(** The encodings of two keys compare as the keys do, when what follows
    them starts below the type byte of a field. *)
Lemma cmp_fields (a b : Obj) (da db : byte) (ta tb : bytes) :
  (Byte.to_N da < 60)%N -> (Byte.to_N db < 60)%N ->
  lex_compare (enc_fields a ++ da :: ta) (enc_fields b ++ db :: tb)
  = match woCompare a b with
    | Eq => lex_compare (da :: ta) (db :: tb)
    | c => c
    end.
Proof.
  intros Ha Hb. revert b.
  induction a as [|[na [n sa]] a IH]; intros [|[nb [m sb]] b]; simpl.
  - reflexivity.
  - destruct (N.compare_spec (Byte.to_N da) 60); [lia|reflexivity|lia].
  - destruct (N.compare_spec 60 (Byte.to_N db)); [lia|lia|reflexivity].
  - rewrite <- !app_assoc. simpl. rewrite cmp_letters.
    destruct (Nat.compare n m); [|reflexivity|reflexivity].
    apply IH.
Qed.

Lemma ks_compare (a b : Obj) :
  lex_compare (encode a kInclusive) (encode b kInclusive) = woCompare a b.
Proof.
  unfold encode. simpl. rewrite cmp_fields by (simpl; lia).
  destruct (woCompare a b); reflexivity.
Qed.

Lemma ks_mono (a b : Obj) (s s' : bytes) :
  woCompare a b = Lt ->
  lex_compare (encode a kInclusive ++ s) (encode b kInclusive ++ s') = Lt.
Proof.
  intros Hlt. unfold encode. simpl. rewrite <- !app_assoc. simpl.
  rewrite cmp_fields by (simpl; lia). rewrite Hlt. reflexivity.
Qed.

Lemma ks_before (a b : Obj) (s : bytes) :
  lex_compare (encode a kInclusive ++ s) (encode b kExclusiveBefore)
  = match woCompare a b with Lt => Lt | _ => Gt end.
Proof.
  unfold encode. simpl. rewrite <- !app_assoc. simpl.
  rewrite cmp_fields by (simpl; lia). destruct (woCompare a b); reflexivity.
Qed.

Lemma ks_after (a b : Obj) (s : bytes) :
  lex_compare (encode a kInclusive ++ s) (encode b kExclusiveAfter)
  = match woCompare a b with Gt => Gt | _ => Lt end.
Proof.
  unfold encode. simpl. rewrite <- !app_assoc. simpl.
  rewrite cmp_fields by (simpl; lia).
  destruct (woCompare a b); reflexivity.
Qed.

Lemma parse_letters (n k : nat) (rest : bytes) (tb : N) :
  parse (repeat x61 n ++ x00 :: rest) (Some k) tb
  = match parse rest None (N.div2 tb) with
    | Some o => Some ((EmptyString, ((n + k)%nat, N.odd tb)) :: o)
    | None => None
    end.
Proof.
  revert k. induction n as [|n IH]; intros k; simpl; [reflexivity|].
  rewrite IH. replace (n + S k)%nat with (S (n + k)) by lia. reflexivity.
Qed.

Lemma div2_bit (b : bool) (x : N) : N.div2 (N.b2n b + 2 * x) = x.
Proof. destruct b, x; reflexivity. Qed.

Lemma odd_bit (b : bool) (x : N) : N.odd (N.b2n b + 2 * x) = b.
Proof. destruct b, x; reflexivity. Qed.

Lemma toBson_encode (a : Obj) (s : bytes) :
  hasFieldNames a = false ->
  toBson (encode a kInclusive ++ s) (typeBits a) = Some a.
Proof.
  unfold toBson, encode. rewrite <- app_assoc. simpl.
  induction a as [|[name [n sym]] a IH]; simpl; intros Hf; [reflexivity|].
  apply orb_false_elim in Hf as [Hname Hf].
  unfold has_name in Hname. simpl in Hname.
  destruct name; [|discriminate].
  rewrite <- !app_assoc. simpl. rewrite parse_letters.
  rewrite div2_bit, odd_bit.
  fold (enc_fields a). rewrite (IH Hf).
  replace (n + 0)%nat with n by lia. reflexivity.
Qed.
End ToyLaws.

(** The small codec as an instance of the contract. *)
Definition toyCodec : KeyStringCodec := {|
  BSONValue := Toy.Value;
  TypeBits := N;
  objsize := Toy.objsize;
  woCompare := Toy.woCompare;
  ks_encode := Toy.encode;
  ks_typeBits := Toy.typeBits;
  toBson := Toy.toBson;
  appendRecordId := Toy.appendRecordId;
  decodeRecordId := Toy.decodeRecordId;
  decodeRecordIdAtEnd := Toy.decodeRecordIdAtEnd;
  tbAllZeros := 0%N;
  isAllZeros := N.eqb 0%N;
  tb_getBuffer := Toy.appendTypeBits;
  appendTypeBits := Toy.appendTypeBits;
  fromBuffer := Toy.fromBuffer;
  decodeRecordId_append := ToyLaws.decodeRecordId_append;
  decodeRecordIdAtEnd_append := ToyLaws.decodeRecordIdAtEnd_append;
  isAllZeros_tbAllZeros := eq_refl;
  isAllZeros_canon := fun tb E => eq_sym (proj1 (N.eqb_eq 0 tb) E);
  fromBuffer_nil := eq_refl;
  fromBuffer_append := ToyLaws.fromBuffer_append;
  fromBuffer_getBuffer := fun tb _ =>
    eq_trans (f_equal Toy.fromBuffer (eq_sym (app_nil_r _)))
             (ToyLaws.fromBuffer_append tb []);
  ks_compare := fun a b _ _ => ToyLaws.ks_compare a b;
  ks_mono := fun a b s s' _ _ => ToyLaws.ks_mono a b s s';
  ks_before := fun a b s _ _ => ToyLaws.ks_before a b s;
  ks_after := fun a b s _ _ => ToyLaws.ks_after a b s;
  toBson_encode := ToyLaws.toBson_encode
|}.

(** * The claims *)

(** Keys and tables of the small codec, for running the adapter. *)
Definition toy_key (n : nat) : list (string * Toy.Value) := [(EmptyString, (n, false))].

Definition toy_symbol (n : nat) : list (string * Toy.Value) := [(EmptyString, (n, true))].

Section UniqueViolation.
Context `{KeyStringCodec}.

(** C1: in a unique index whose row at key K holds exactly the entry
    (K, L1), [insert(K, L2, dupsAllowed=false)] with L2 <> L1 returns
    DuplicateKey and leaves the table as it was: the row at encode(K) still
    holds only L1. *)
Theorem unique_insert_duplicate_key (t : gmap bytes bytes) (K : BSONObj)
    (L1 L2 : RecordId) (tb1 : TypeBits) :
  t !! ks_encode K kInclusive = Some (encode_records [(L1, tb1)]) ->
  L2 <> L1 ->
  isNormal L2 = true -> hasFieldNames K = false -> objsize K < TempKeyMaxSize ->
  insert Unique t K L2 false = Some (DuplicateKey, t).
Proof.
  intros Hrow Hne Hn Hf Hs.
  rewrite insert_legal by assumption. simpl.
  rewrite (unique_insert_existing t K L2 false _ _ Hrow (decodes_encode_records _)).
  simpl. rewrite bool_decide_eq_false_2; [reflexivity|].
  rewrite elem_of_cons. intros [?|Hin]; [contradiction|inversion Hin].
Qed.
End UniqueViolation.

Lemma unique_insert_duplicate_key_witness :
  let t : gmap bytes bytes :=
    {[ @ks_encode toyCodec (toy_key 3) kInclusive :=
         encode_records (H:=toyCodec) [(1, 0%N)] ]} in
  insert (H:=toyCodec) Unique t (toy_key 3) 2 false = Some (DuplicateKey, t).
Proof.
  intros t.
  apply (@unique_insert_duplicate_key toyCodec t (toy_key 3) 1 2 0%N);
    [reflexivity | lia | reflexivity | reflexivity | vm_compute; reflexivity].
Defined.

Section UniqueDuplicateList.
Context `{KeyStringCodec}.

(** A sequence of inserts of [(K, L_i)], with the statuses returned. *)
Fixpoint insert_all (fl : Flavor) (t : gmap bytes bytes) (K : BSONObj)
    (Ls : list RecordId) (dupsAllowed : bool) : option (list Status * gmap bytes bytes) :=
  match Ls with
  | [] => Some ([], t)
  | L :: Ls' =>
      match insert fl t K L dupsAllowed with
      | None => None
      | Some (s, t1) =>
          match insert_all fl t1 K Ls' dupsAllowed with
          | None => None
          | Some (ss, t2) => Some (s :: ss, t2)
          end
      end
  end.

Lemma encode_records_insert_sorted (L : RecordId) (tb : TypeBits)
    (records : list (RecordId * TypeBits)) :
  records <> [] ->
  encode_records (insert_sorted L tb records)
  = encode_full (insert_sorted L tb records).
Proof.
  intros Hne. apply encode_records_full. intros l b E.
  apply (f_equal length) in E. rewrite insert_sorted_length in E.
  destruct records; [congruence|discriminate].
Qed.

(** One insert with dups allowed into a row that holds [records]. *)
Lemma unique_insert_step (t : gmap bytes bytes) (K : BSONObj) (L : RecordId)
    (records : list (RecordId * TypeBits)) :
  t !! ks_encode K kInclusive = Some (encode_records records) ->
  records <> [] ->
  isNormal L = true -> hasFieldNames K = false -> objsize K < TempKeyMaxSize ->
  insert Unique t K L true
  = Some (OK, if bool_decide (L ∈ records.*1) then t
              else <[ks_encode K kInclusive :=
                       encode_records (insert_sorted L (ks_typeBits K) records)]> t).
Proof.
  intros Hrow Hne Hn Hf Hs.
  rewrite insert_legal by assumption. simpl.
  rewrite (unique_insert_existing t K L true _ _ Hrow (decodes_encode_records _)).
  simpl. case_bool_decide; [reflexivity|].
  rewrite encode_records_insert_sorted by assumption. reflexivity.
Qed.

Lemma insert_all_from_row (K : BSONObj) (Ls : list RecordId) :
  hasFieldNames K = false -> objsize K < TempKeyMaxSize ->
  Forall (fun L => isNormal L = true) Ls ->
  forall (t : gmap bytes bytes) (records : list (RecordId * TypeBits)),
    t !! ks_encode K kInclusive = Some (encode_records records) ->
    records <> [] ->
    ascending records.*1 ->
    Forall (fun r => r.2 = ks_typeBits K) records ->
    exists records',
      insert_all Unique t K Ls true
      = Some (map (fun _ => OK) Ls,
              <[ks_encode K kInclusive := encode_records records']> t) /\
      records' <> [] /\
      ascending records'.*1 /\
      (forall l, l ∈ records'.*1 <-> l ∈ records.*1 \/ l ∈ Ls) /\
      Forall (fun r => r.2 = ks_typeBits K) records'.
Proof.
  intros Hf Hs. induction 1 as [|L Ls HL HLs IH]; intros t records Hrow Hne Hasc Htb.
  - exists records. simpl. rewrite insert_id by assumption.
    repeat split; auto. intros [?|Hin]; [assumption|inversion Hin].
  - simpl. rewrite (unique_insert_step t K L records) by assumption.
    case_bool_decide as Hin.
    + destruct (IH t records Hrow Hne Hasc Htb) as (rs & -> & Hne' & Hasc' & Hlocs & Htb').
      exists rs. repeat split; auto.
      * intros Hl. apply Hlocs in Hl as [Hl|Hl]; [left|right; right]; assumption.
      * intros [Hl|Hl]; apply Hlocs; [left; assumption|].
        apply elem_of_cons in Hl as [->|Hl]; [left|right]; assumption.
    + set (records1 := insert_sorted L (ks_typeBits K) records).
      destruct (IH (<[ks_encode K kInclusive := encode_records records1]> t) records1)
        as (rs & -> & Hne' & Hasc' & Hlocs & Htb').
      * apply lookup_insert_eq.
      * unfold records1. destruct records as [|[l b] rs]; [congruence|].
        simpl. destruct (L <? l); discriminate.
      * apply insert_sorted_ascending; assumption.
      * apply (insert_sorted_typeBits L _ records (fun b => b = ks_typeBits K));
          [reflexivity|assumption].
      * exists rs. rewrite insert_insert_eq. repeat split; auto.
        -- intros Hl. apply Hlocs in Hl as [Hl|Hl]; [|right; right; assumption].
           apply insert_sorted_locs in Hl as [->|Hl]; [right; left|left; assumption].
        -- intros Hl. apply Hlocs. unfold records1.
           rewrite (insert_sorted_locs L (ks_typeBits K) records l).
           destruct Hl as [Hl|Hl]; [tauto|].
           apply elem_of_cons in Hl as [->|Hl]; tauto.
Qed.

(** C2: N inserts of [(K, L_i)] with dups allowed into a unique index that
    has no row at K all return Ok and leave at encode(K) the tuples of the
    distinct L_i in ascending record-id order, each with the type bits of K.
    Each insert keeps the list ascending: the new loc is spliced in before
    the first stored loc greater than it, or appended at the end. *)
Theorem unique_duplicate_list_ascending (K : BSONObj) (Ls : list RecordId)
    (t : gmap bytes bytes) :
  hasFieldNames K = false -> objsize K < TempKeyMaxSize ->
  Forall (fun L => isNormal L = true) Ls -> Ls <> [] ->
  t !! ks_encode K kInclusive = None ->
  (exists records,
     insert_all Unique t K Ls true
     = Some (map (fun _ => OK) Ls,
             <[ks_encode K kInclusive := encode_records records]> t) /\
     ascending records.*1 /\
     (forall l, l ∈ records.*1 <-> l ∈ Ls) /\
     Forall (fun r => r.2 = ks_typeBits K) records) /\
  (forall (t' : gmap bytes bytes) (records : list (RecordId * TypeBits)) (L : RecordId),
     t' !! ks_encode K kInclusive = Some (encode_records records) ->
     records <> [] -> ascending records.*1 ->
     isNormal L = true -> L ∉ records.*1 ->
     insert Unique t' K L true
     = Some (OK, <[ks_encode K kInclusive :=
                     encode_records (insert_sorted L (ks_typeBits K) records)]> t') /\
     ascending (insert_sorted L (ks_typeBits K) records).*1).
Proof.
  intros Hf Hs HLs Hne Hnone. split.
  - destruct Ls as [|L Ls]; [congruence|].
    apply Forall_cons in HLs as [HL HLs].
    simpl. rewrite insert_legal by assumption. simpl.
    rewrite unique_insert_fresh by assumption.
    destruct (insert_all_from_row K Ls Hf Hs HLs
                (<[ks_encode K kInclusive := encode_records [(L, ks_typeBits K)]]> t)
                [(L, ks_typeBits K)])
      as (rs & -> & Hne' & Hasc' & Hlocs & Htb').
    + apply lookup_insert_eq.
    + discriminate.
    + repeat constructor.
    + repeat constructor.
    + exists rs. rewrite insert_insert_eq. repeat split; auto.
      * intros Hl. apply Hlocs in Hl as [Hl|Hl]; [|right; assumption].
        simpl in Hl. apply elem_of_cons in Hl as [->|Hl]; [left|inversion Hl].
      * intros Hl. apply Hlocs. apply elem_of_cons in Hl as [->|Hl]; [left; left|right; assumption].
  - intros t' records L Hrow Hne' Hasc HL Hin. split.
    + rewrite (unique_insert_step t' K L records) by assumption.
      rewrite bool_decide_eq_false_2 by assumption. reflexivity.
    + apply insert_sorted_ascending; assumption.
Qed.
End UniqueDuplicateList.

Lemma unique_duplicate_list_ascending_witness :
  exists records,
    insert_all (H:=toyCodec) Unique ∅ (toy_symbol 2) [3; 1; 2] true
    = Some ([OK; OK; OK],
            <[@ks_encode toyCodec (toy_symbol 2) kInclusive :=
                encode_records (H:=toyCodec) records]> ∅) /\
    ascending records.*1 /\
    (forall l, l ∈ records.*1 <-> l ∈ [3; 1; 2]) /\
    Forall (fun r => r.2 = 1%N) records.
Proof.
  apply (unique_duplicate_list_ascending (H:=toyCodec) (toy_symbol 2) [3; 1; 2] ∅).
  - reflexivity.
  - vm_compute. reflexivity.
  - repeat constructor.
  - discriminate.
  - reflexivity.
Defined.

....................

Work request: Only lines that contain "Theorem" are needed, so copy each of them from the data.

Response to this task:
Theorem unique_insert_duplicate_key (t : gmap bytes bytes) (K : BSONObj)
Theorem unique_duplicate_list_ascending (K : BSONObj) (Ls : list RecordId)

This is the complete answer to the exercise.